Figure 1.20. Frameshift mutations show that the genetic code is read in triplets.
These observations show that the nucleotide sequence is read, or translated, from a fixed starting point without punctuation. An alternative model is that the group of nucleotides encoding an amino acid (the codon) could also include a signal for the end of the codon (Model 2 in Fig. 1.19). This could be considered a "comma" at the end of each codon. If that were the case, insertions or deletions would only affect the codon in which they occur. However, the data show that all codons, including and after the one containing the insertion or deletion, are altered. Thus the genetic code is not punctuated, but is read in a particular frame that is defined by a fixed starting point (Model 3 in Fig. 1.19). That starting point is a particular AUG, encoding methionine. (More about this will be covered in Chapter 13).

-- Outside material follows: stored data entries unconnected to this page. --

(** [isinstance(e, OSError)]. *)
Definition is_OSError (e : exception) : bool :=
  match e with
  | OSError | FileNotFoundError | NotADirectoryError | PermissionError => true
  | _ => false
  end.

(** [isinstance(e, subprocess.TimeoutExpired)]. *)
Definition is_TimeoutExpired (e : exception) : bool :=
  match e with TimeoutExpired => true | _ => false end.

(** [isinstance(e, pefile.PEFormatError)]. *)
Definition is_PEFormatError (e : exception) : bool :=
  match e with PEFormatError => true | _ => false end.

Inductive result (A : Type) : Type :=
| Return (a : A)
| Raise (e : exception).
Arguments Return {A} a.
Arguments Raise {A} e.

(** A computation over a state [S] that returns or raises. *)
Definition M (S A : Type) : Type := S -> result A * S.

Definition ret {S A} (a : A) : M S A := fun s => (Return a, s).

Definition raise {S A} (e : exception) : M S A := fun s => (Raise e, s).

Definition bind {S A B} (m : M S A) (k : A -> M S B) : M S B :=
  fun s =>
    match m s with
    | (Return a, s') => k a s'
    | (Raise e, s') => (Raise e, s')
    end.

(** [try: body  except C1: h1  except C2: h2 ...]: the first clause whose
    class test accepts the exception handles it; otherwise it propagates. *)
Definition try_except {S A} (body : M S A)
    (handlers : list ((exception -> bool) * M S A)) : M S A :=
  fun s =>
    match body s with
    | (Return a, s') => (Return a, s')
    | (Raise e, s') =>
        match find (fun h => fst h e) handlers with
        | Some h => snd h s'
        | None => (Raise e, s')
        end
    end.

(** A read-only operation of the state that may raise. *)
Definition reading {S A} (f : S -> result A) : M S A := fun s => (f s, s).

(** Unary [+] applied to a [str]: always [TypeError]. *)
Definition unary_plus_str {S A} (operand : string) : M S A := raise TypeError.

End Py.

Notation "x <- m ;; k" := (Py.bind m (fun x => k))
  (at level 61, m at next level, right associativity).

(* ================================================================== *)
(** ** [str] helpers and [os.path] (POSIX flavour: the wrapped tools run
       under mono and dotnet) *)

Module Str.

Fixpoint take (n : nat) (s : string) : string :=
  match n, s with
  | S n', String c s' => String c (take n' s')
  | _, _ => EmptyString
  end.

Fixpoint drop (n : nat) (s : string) : string :=
  match n, s with
  | S n', String _ s' => drop n' s'
  | _, _ => s
  end.

Fixpoint rfind_from (c : ascii) (s : string) (i found : Z) : Z :=
  match s with
  | EmptyString => found
  | String x s' => rfind_from c s' (i + 1) (if Ascii.eqb x c then i else found)
  end.

(** [s.rfind(c)] for a one-character [c]: the highest index, or [-1]. *)
Definition rfind (c : ascii) (s : string) : Z := rfind_from c s 0 (-1).

Fixpoint last_char (s : string) : option ascii :=
  match s with
  | EmptyString => None
  | String c EmptyString => Some c
  | String _ s' => last_char s'
  end.

(** [s.endswith(c)] for a one-character [c]. *)
Definition endswith (c : ascii) (s : string) : bool :=
  match last_char s with
  | Some x => Ascii.eqb x c
  | None => false
  end.

(** [s.startswith(c)] for a one-character [c]. *)
Definition startswith (c : ascii) (s : string) : bool :=
  match s with
  | String x _ => Ascii.eqb x c
  | EmptyString => false
  end.

End Str.

Module PosixPath.

Definition sep : ascii := "/"%char.
Definition extsep : ascii := "."%char.

(** [os.path.basename(p)]: [p[p.rfind('/') + 1:]]. *)
Definition basename (p : string) : string :=
  Str.drop (Z.to_nat (Str.rfind sep p + 1)) p.

(** The [while filenameIndex < dotIndex] loop of [genericpath._splitext]:
    [true] when a character other than the dot is met before [dotIndex]
    (the loop returns the split), [false] when only leading dots are. *)
Fixpoint meets_non_dot (p : string) (filenameIndex remaining : nat) : bool :=
  match remaining with
  | O => false
  | S remaining' =>
      match String.get filenameIndex p with
      | Some c =>
          if Ascii.eqb c extsep
          then meets_non_dot p (S filenameIndex) remaining'
          else true
      | None => true
      end
  end.

(** [os.path.splitext(p)]. *)
Definition splitext (p : string) : string * string :=
  let sepIndex := Str.rfind sep p in
  let dotIndex := Str.rfind extsep p in
  if (dotIndex >? sepIndex)%Z then
    let filenameIndex := (sepIndex + 1)%Z in
    if meets_non_dot p (Z.to_nat filenameIndex)
         (Z.to_nat (dotIndex - filenameIndex))
    then (Str.take (Z.to_nat dotIndex) p, Str.drop (Z.to_nat dotIndex) p)
    else (p, EmptyString)
  else (p, EmptyString).

Definition join_step (path b : string) : string :=
  if Str.startswith sep b then b
  else if (String.eqb path EmptyString || Str.endswith sep path)%bool then (path ++ b)%string
  else (path ++ "/" ++ b)%string.

(** [os.path.join(a, *p)]. *)
Definition join (a : string) (p : list string) : string :=
  fold_left join_step p a.

End PosixPath.

(* ================================================================== *)
(** ** The fragment of Python's [re] syntax that the patterns may use *)

Module Re.

(** Literal characters (written plainly or escaped with a backslash), the
    dot, and the two anchors.  Quantifiers, groups, classes and alternation
    are outside the fragment; none of the patterns of the repository uses
    them unescaped. *)
Inductive token : Type :=
| Lit (c : ascii)
| AnyChar
| Bol
| Eol.

Definition is_alnum (c : ascii) : bool :=
  let n := nat_of_ascii c in
  ((48 <=? n) && (n <=? 57) || (65 <=? n) && (n <=? 90)
   || (97 <=? n) && (n <=? 122))%nat%bool.

Definition is_operator (c : ascii) : bool :=
  existsb (Ascii.eqb c)
    ["*"; "+"; "?"; "{"; "}"; "["; "]"; "("; ")"; "|"]%char.

(** [escaped] is [true] right after a backslash.  A backslash followed by
    a letter or a digit is a class, a back-reference or an error in Python:
    not in the fragment. *)
Fixpoint parse (escaped : bool) (p : list ascii) : option (list token) :=
  match p with
  | [] => if escaped then None else Some []
  | c :: p' =>
      if escaped then
        if is_alnum c then None
        else option_map (cons (Lit c)) (parse false p')
      else if Ascii.eqb c "\"%char then parse true p'
      else if Ascii.eqb c "."%char then option_map (cons AnyChar) (parse false p')
      else if Ascii.eqb c "^"%char then option_map (cons Bol) (parse false p')
      else if Ascii.eqb c "$"%char then option_map (cons Eol) (parse false p')
      else if is_operator c then None
      else option_map (cons (Lit c)) (parse false p')
  end.

Definition compile (pattern : string) : option (list token) :=
  parse false (list_ascii_of_string pattern).

Definition newline : ascii := ascii_of_nat 10.

(** Does the token sequence match a prefix of [s]?  [at_start] says whether
    [s] is the whole subject (the position is 0).  No flag is set: the dot
    excludes the newline, [^] holds at position 0 only, [$] at the end or
    just before a final newline. *)
Fixpoint match_here (ts : list token) (at_start : bool) (s : list ascii)
  : bool :=
  match ts with
  | [] => true
  | Lit c :: ts' =>
      match s with
      | x :: s' => Ascii.eqb x c && match_here ts' false s'
      | [] => false
      end
  | AnyChar :: ts' =>
      match s with
      | x :: s' => negb (Ascii.eqb x newline) && match_here ts' false s'
      | [] => false
      end
  | Bol :: ts' => at_start && match_here ts' at_start s
  | Eol :: ts' =>
      match s with
      | [] => match_here ts' at_start s
      | [x] => Ascii.eqb x newline && match_here ts' at_start s
      | _ => false
      end
  end.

The results of frame-shift mutations are so drastic that the proteins are usually not functional. Hence a screen or selection for loss-of-function mutants frequently reveals these frameshift mutants. Simple nucleotide substitutions that lead to amino acid replacements often have very little effect on the protein, and hence have little, or subtle, phenotypes.
A double mutant generated by crossing over between the insertion (+) and deletion (‑) results in an (almost) normal phenotype, i.e. reversion of insertion or deletion.
A gene containing three closely spaced insertions (or deletions) of single nucleotides will produce a functional product. However, four or five insertions or deletions do not give a functional product (Crick, Barnett, Brenner and Watts‑Tobin, 1961). This provided the best evidence that the genetic code is read in groups of three nucleotides(not two or four). Over the next 5 years the code was worked out (by 1966) and this inference was confirmed definitively.